Son cas a suscité une vive émotion dans le canton de Danfeng, lorsque ses amis et parents ont accusé la police de l’avoir torturé après avoir vu son corps. Ils ont dit que ses bras, ses mains et ses jambes portaient des ecchymoses. Il avait également du sang dans les narines.

Wu Ming, un camarade de classe de Xu Gengrong, lui-même détenu pendant deux jours, a déclaré que la police les a considérés comme des suspects depuis le tout début. « Ils m’ont gardé éveillé, battu jusqu’à ce que mon nez saigne et obligé à porter un tas de briques sur mon dos ; à force de les retenir, mes bras s’engourdissaient », a-t-il confié aux médias locaux.

À Changsha, dans la province du Hunan, Xiao Haixing et Qiu Xiaolong, deux adolescents placés dans la même maison de redressement pour mineurs, sont tous deux morts à l’hôpital après avoir reçu des soins d’urgence, les 3 et 6 mars respectivement.
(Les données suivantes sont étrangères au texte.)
Definition Get (sha : string) (d : Disk) : result (Blob * string) :=
  guard_err (negb (shaPattern sha)) "invalid: bad blob sha256";;
  match lookup_blob (d_db d) sha with
  | None => Err ErrNoRows
  | Some entry =>
    guard_err (blocked (d_db d) sha) ErrBlocked;;
    match d_files d !! sha with Some content => mret (entry, content) | None => Err "no such file or directory" end
  end.

(** The blobs an uploader claims, newest first; the uploader of an entry is
    the one who claims it. *)
Definition blob_leb (a b : Blob) : bool :=
  (B_Uploaded b <? B_Uploaded a) || (B_Uploaded a =? B_Uploaded b) && negb (str_ltb (B_SHA256 a) (B_SHA256 b)).
Definition claimed_blobs (db : BlobDB) (uploader : string) : list Blob :=
  omap (λ kr : string * BlobRow,
    if hasClaim db kr.1 uploader then Some (mkBlob kr.1 (br_size kr.2) (br_type kr.2) uploader (br_uploaded kr.2)) else None)
    (map_to_list (blobs db)).
Definition ListMetadata (db : BlobDB) (uploader : string) : list Blob := sort_by blob_leb (claimed_blobs db uploader).
Lemma lookup_filter_is {K A} `{Countable K} (p : K * A → Prop) `{∀ x, Decision (p x)} (m : gmap K A) k a :
  filter p m !! k = Some a ↔ m !! k = Some a ∧ p (k, a).
Proof. apply map_lookup_filter_Some. Qed.

Lemma KeysOK_delete_metas p db : KeysOK db → KeysOK (delete_metas p db).
Proof.
  intros [K1 K2 K3 K4 K5]. split; [done..| |done|done].
  intros k m [Hm _]%lookup_filter_is. by eapply K3.
Qed.

Lemma KeysOK_delete_claims p db : KeysOK db → KeysOK (delete_claims p db).
Proof.
  intros [K1 K2 K3 K4 K5]. split; [done| | |done|done].
  - intros k c [Hc _]%lookup_filter_is. by eapply K2.
  - intros k m [Hm Hg]%lookup_filter_is. cbn in Hg, Hm. destruct (K3 k m Hm) as [c Hc].
    exists c. apply lookup_filter_is. split; [exact Hc|]. cbn. by rewrite Hc in Hg.
Qed.

Lemma claims_delete_claims p db k c : claims (delete_claims p db) !! k = Some c ↔ claims db !! k = Some c ∧ p k c = false.
Proof. cbn. apply lookup_filter_is. Qed.

Lemma KeysOK_delete_blob sha db : KeysOK db → KeysOK (delete_blob sha db).
Proof.
  intros [K1 K2 K3 K4 K5]. split; [| | |done|done].
  - intros s r. cbn. intros [_ Hr]%lookup_delete_Some. by apply K1.
  - intros k c [Hc Hp]%claims_delete_claims. apply String.eqb_neq in Hp. destruct (K2 k c Hc) as [r Hr].
    exists r. cbn. by rewrite lookup_delete_ne.
  - intros k m [Hm Hg]%lookup_filter_is. cbn in Hg, Hm. destruct (K3 k m Hm) as [c Hc].
    exists c. apply claims_delete_claims. split; [exact Hc|]. by rewrite Hc in Hg.
Qed.

Lemma KeysOK_insert_claim k c db : is_Some (blobs db !! k.1) → KeysOK db → KeysOK (upd_claims (<[k := c]>) db).
Proof.
  intros Hb [K1 K2 K3 K4 K5]. split; [done| | |done|done].
  - intros k' c'. cbn. intros [[<- _]|[_ Hc]]%lookup_insert_Some; [done|by eapply K2].
  - intros k' m Hm. cbn. apply lookup_insert_is_Some'. right. by eapply K3.
Qed.

Lemma KeysOK_claimSQL sha u now ex db : is_Some (blobs db !! sha) → KeysOK db → KeysOK (claimSQL sha u now ex db).
Proof. intros Hb. by apply (KeysOK_insert_claim (sha, u)). Qed.
(* ===== verification/BlobRuns.v ===== *)
(** * internal/blob: sessions, recovery and runs of the store

    The invariant through the steps of uploads in chunks and through a crash;
    the threads that upload chunks, and every state they reach. *)

From S2P Require Import Prelude GoLib GoCodec GoLemmas GoStrings Nostr NostrProps Blob Multipart BlobProps.

(** ** Lengths *)

Lemma len_zeros n : len (zeros n) = Z.max 0 n.
Proof.
  unfold len, zeros. assert (∀ k, String.length (string_of_list_ascii (replicate k (char 0))) = k) as -> by (induction k as [|k IH]; [done|]; cbn [replicate string_of_list_ascii String.length]; by rewrite IH). lia.
Qed.
Lemma len_app s t : len (s +:+ t) = len s + len t.
Proof. unfold len. rewrite str_app_length. lia. Qed.

Lemma len_write_at content chunk offset :
  Z.of_nat offset + len chunk ≤ len content → len (write_at content chunk offset) = len content.
Proof.
  intros Hb. unfold write_at. rewrite !len_app, len_zeros. unfold len in *. rewrite length_take_str, length_drop_str. lia.
Qed.

(** ** Sessions *)

(** What [parseMultipart] lets through. *)
Record part_ok (part : multipartRequest) : Prop := {
  po_id : mp_id part = multipartID (mp_hash part) (mp_uploader part);
  po_hash : shaPattern (mp_hash part) = true;
  po_range : 0 ≤ mp_offset part ∧ 0 ≤ mp_count part ∧ mp_offset part + mp_count part ≤ mp_length part;
}.

Lemma parseMultipart_ok `{GoUnicode} `{GoMime} r hash uploader part :
  shaPattern hash = true → parseMultipart r hash uploader = Ok part → part_ok part ∧ mp_hash part = hash ∧ mp_uploader part = uploader.
Proof.
  intros Hs. unfold parseMultipart. intros ([name path] & _ & (access & _ & Hp)%result_bind_Ok)%result_bind_Ok.
  apply guard_bind_Ok in Hp as [_ Hp]. apply guard_bind_Ok in Hp as [Hc Hp]. apply guard_bind_Ok in Hp as [_ Hp].
  apply result_bind_Ok in Hp as (length & Hl & Hp). apply result_bind_Ok in Hp as (offset & Ho & Hp).
  apply guard_bind_Ok in Hp as [Hr Hp]. apply guard_bind_Ok in Hp as [_ Hp]. apply guard_bind_Ok in Hp as [_ Hp].
  destruct (parse_media_type _) as [typ|]; [|done]. apply guard_bind_Ok in Hp as [_ [= <-]]. split; [|done].
  assert (∀ name raw v, nonnegative_header name raw = Ok v → 0 ≤ v) as Hh.
  { intros n raw v. unfold nonnegative_header. destruct (ParseInt raw); [|done..]. intros [Hv [= <-]]%guard_bind_Ok. apply orb_false_iff in Hv as [Hv _].
    apply orb_false_iff in Hv as [Hv _]. by apply Z.ltb_ge. }
  apply Hh in Hl, Ho. apply orb_false_iff in Hr as [H1%Z.ltb_ge H2%Z.ltb_ge]. apply Z.ltb_ge in Hc. split; cbn; [done..|lia].
Qed.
Les autorités ont attribué leur mort à des raisons médicales mais leur famille refuse d’accepter ces explications officielles, estimant que les autorités essaient d’étouffer les véritables raisons de leur décès.

Le 4 mars, Luo Jingbo a été battu à mort dans un centre de détention de l’île de Hainan, dans le sud. D’après les informations relayées par les médias, ce travailleur agricole âgé de cinquante-huit ans a été agressé par d’autres détenus après qu’il eut refusé de prendre un bain comme ils le lui avaient ordonné. D’après les fonctionnaires en poste dans ce centre de détention, la tête de Luo Jingbo a heurté un mur et il est tombé à terre.

Yang Caicong, policier en service ce jour-là, a entendu ce qui se passait grâce à un dispositif de surveillance, mais n’a pas pris de mesures immédiates pour mettre un terme à l’agression. Il a été arrêté le 13 mars pour manquement à ses obligations.

« L’augmentation du nombre d’informations faisant état de morts en détention est révélatrice d’un problème grave au sein du système carcéral chinois, qui doit être réglé par le biais d’une réforme rigoureuse. Les autorités chinoises doivent également diligenter des enquêtes indépendantes sur toutes les morts survenues en détention et traduire les responsables présumés en justice », a conclu Roseann Rife.